TASK DIRECTIONS.
Reproduce the entries below exactly, but only from the line containing "String_toNumber : string -> JsNumber;" to the line containing "(** [type MonitorType", inclusive.

RECORDS PROVIDED.
(** * Uptime monitor: the monitor execution engine

    A shallow embedding of [server/monitorService.ts] and
    [server/notifier.js]: the retry-based status state machine, the
    comparator, the protocol probe executors, the check pipeline and the
    notification fan-out, followed by the properties proved about them. *)

From Stdlib Require Import ZArith QArith Qround String Ascii List Bool Lia DecimalString.
From stdpp Require Import base option list gmap strings.
Import ListNotations.

Local Open Scope string_scope.
Local Open Scope Z_scope.

(** ** JavaScript values

    The probes handle values of type [unknown]: what [JSON.parse]
    returns, what a driver hands back, what a JSON column holds. *)

(** A JavaScript number: not-a-number, an infinity, or a finite double,
    the latter represented by the rational it denotes ([+0] and [-0]
    denote the same rational and are [===]). *)
Inductive JsNumber :=
| NaN
| Infinity (negative : bool)
| Finite (q : Q).

#[local] Set Warnings "-register-all".

Inductive JsValue :=
| JUndefined
| JNull
| JBool (b : bool)
| JNum (n : JsNumber)
| JStr (s : string)
| JArr (items : list JsValue)
| JObj (props : list (string * JsValue)).

Definition num (z : Z) : JsValue := JNum (Finite (inject_Z z)).

(** [===] on two numbers. *)
Definition number_strict_eq (a b : JsNumber) : bool :=
  match a, b with
  | Finite p, Finite q => Qeq_bool p q
  | Infinity s, Infinity t => Bool.eqb s t
  | _, _ => false
  end.

(** [a < b] on two numbers; any comparison with [NaN] is false. *)
Definition number_lt (a b : JsNumber) : bool :=
  match a, b with
  | Finite p, Finite q => negb (Qle_bool q p)
  | Infinity true, Finite _ => true
  | Infinity true, Infinity false => true
  | Finite _, Infinity false => true
  | _, _ => false
  end.

Definition number_gt (a b : JsNumber) : bool := number_lt b a.

(** [Number.isFinite] *)
Definition Number_isFinite (n : JsNumber) : bool :=
  match n with Finite _ => true | _ => false end.

(** [typeof v === 'object' && v !== null] *)
Definition is_object (v : JsValue) : bool :=
  match v with JArr _ | JObj _ => true | _ => false end.

(** [v == null]: [null] or [undefined]. *)
Definition is_nullish (v : JsValue) : bool :=
  match v with JUndefined | JNull => true | _ => false end.

(** Truthiness, as [!v] and [v && ...] test it. *)
Definition truthy (v : JsValue) : bool :=
  match v with
  | JUndefined | JNull => false
  | JBool b => b
  | JNum NaN => false
  | JNum (Finite q) => negb (Qeq_bool q 0)
  | JNum (Infinity _) => true
  | JStr s => negb (String.eqb s "")
  | JArr _ | JObj _ => true
  end.

(** [l === r] when at most one side is an object: equal type and equal
    value.  (Two objects are [===] only when they are the same reference;
    [deepEqual] never asks for that case.) *)
Definition strict_eq_primitive (l r : JsValue) : bool :=
  match l, r with
  | JUndefined, JUndefined => true
  | JNull, JNull => true
  | JBool a, JBool b => Bool.eqb a b
  | JNum a, JNum b => number_strict_eq a b
  | JStr a, JStr b => String.eqb a b
  | _, _ => false
  end.

(** [o[key]] on the own properties of an object. *)
Fixpoint get_property (props : list (string * JsValue)) (key : string) : JsValue :=
  match props with
  | [] => JUndefined
  | (k, v) :: rest => if String.eqb k key then v else get_property rest key
  end.

(** [a ?? b] *)
Definition nullish_or (a b : JsValue) : JsValue :=
  if is_nullish a then b else a.

(** [value?.key] *)
Definition optional_member (value : JsValue) (key : string) : JsValue :=
  match value with
  | JObj props => get_property props key
  | _ => JUndefined
  end.

(** The built-ins of the runtime that the engine calls and that are not
    code of the repository.  [JSON_parse] answers [None] where
    [JSON.parse] throws. *)
Class Platform := {
  JSON_parse : string -> option JsValue;
  JSON_stringify : JsValue -> string;
  Number_toString : JsNumber -> string;
  String_toNumber : string -> JsNumber;
  Object_toString : JsValue -> string;
  Object_toNumber : JsValue -> JsNumber;
  (** the milliseconds after which a timer set with this delay fires *)
  timer_delay : JsNumber -> N;
  (** [new Date(text).toISOString()], [None] where it throws a RangeError *)
  Date_toISOString : string -> option string;
  (** the message of that RangeError *)
  invalid_date_message : string;
}.

(** White space that [String.prototype.trim] strips, among the ASCII
    characters: tab, line feed, vertical tab, form feed, carriage return,
    space. *)
Definition is_whitespace (c : ascii) : bool :=
  let n := nat_of_ascii c in
  ((9 <=? n)%nat && (n <=? 13)%nat) || (n =? 32)%nat.

Fixpoint trimStart (s : string) : string :=
  match s with
  | String c rest => if is_whitespace c then trimStart rest else s
  | EmptyString => EmptyString
  end.

Fixpoint trimEnd (s : string) : string :=
  match s with
  | EmptyString => EmptyString
  | String c rest =>
      match trimEnd rest with
      | EmptyString => if is_whitespace c then EmptyString else String c EmptyString
      | kept => String c kept
      end
  end.

Definition trim (s : string) : string := trimEnd (trimStart s).

Section Conversions.
Context `{Platform}.

(** [String(v)] *)
Definition ToString (v : JsValue) : string :=
  match v with
  | JUndefined => "undefined"
  | JNull => "null"
  | JBool true => "true"
  | JBool false => "false"
  | JNum n => Number_toString n
  | JStr s => s
  | JArr _ | JObj _ => Object_toString v
  end.

(** [Number(v)] *)
Definition ToNumber (v : JsValue) : JsNumber :=
  match v with
  | JUndefined => NaN
  | JNull => Finite 0
  | JBool true => Finite 1
  | JBool false => Finite 0
  | JNum n => n
  | JStr s => String_toNumber s
  | JArr _ | JObj _ => Object_toNumber v
  end.

(** [value == null ? undefined : String(value)] *)
Definition optional_string (value : JsValue) : option string :=
  if is_nullish value then None else Some (ToString value).

End Conversions.

(** ** The endpoint row and the status state machine *)

(** [type MonitorStatus = 'pending' | 'up' | 'down'] *)
Inductive MonitorStatus := pending | up | down.

(** [type MonitorType = 'http' | 'mysql' | 'redis' | 'nats' | 'tcp'] *)
Inductive MonitorType := http | mysql | redis | nats | tcp.

#[global] Instance MonitorStatus_eq_dec : EqDecision MonitorStatus.
Proof. solve_decision. Defined.

#[global] Instance MonitorType_eq_dec : EqDecision MonitorType.
Proof. solve_decision. Defined.

(** [interface MonitorEndpoint]: a row of [monitor_endpoints] joined with
    its group's name.  The [INT] columns are integers; nullable text
    columns are options; the two JSON columns hold whatever the driver
    returns for them.  [status] is read through [?? 'pending'], hence an
    option.  ([id], [name], [url] and [method] carry a prefix.) *)
Record MonitorEndpoint := {
  ep_id : Z;
  group_id : Z;
  group_name : option string;
  ep_name : string;
  monitor_type : MonitorType;
  ep_url : string;
  ep_method : string;
  headers_json : JsValue;
  body_text : option string;
  expected_status : Z;
  expected_json_path : option string;
  expected_json_value : option string;
  connection_json : JsValue;
  probe_command : option string;
  expected_probe_value : option string;
  interval_seconds : Z;
  down_retries : Z;
  up_retries : Z;
  status : option MonitorStatus;
  consecutive_failures : Z;
  consecutive_successes : Z;
  is_paused : Z;
}.

(** [interface StatusComputation] *)
Record StatusComputation := {
  sc_status : MonitorStatus;
  failures : Z;
  successes : Z;
}.

(** [Number(x) || d] on an integer column: [0] is the only falsy integer. *)
Definition number_or (x d : Z) : Z := if x =? 0 then d else x.

(** [computeStatus], monitorService.ts lines 173-202. *)
Definition computeStatus (endpoint : MonitorEndpoint) (checkPassed : bool)
  : StatusComputation :=
  let downRetries := Z.max 1 (number_or (down_retries endpoint) 1) in
  let upRetries := Z.max 1 (number_or (up_retries endpoint) 1) in
  let failures0 := number_or (consecutive_failures endpoint) 0 in
  let successes0 := number_or (consecutive_successes endpoint) 0 in
  let status0 := default pending (status endpoint) in
  if checkPassed then
    let successes1 := successes0 + 1 in
    let failures1 := 0 in
    let status1 :=
      match status0 with
      | down => if upRetries <=? successes1 then up else down
      | _ => up
      end in
    {| sc_status := status1; failures := failures1; successes := successes1 |}
  else
    let failures1 := failures0 + 1 in
    let successes1 := 0 in
    let status1 :=
      match status0 with
      | up => if downRetries <=? failures1 then down else up
      | _ => if downRetries <=? failures1 then down else status0
      end in
    {| sc_status := status1; failures := failures1; successes := successes1 |}.

(** The row as the next check reads it back: the [UPDATE] of [runCheck]
    stores the computed status and counters and leaves the configuration
    columns alone. *)
Definition with_computation (endpoint : MonitorEndpoint) (next : StatusComputation)
  : MonitorEndpoint :=
  {| ep_id := ep_id endpoint;
     group_id := group_id endpoint;
     group_name := group_name endpoint;
     ep_name := ep_name endpoint;
     monitor_type := monitor_type endpoint;
     ep_url := ep_url endpoint;
     ep_method := ep_method endpoint;
     headers_json := headers_json endpoint;
     body_text := body_text endpoint;
     expected_status := expected_status endpoint;
     expected_json_path := expected_json_path endpoint;
     expected_json_value := expected_json_value endpoint;
     connection_json := connection_json endpoint;
     probe_command := probe_command endpoint;
     expected_probe_value := expected_probe_value endpoint;
     interval_seconds := interval_seconds endpoint;
     down_retries := down_retries endpoint;
     up_retries := up_retries endpoint;
     status := Some (sc_status next);
     consecutive_failures := failures next;
     consecutive_successes := successes next;
     is_paused := is_paused endpoint |}.

(** A run of verdicts, each check feeding the next. *)
Fixpoint run_verdicts (endpoint : MonitorEndpoint) (verdicts : list bool)
  : MonitorEndpoint :=
  match verdicts with
  | [] => endpoint
  | v :: rest => run_verdicts (with_computation endpoint (computeStatus endpoint v)) rest
  end.

(** ** Parsing helpers and the comparator *)

Definition is_digit (c : ascii) : bool :=
  let n := nat_of_ascii c in (48 <=? n)%nat && (n <=? 57)%nat.

(** The value of a run of decimal digits, most significant first. *)
Fixpoint digits_value (acc : N) (s : string) : N :=
  match s with
  | EmptyString => acc
  | String c rest => digits_value (10 * acc + N.of_nat (nat_of_ascii c - 48))%N rest
  end.

Fixpoint all_digits (s : string) : bool :=
  match s with
  | EmptyString => true
  | String c rest => is_digit c && all_digits rest
  end.

(** The decimal spelling of an array index, as [String(n)] prints it. *)
Definition index_to_string (n : N) : string :=
  NilZero.string_of_uint (N.to_uint n).

(** A property key that names an array index: a canonical decimal. *)
Definition array_index_of_string (s : string) : option N :=
  if negb (String.eqb s "") && all_digits s
     && String.eqb (index_to_string (digits_value 0 s)) s
  then Some (digits_value 0 s) else None.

ANSWER BELOW.
  String_toNumber : string -> JsNumber;
  Object_toString : JsValue -> string;
  Object_toNumber : JsValue -> JsNumber;
  (** the milliseconds after which a timer set with this delay fires *)
  timer_delay : JsNumber -> N;
  (** [new Date(text).toISOString()], [None] where it throws a RangeError *)
  Date_toISOString : string -> option string;
  (** the message of that RangeError *)
  invalid_date_message : string;
}.

(** White space that [String.prototype.trim] strips, among the ASCII
    characters: tab, line feed, vertical tab, form feed, carriage return,
    space. *)
Definition is_whitespace (c : ascii) : bool :=
  let n := nat_of_ascii c in
  ((9 <=? n)%nat && (n <=? 13)%nat) || (n =? 32)%nat.

Fixpoint trimStart (s : string) : string :=
  match s with
  | String c rest => if is_whitespace c then trimStart rest else s
  | EmptyString => EmptyString
  end.

Fixpoint trimEnd (s : string) : string :=
  match s with
  | EmptyString => EmptyString
  | String c rest =>
      match trimEnd rest with
      | EmptyString => if is_whitespace c then EmptyString else String c EmptyString
      | kept => String c kept
      end
  end.

Definition trim (s : string) : string := trimEnd (trimStart s).

Section Conversions.
Context `{Platform}.

(** [String(v)] *)
Definition ToString (v : JsValue) : string :=
  match v with
  | JUndefined => "undefined"
  | JNull => "null"
  | JBool true => "true"
  | JBool false => "false"
  | JNum n => Number_toString n
  | JStr s => s
  | JArr _ | JObj _ => Object_toString v
  end.

(** [Number(v)] *)
Definition ToNumber (v : JsValue) : JsNumber :=
  match v with
  | JUndefined => NaN
  | JNull => Finite 0
  | JBool true => Finite 1
  | JBool false => Finite 0
  | JNum n => n
  | JStr s => String_toNumber s
  | JArr _ | JObj _ => Object_toNumber v
  end.

(** [value == null ? undefined : String(value)] *)
Definition optional_string (value : JsValue) : option string :=
  if is_nullish value then None else Some (ToString value).

End Conversions.

(** ** The endpoint row and the status state machine *)

(** [type MonitorStatus = 'pending' | 'up' | 'down'] *)
Inductive MonitorStatus := pending | up | down.

(** [type MonitorType = 'http' | 'mysql' | 'redis' | 'nats' | 'tcp'] *)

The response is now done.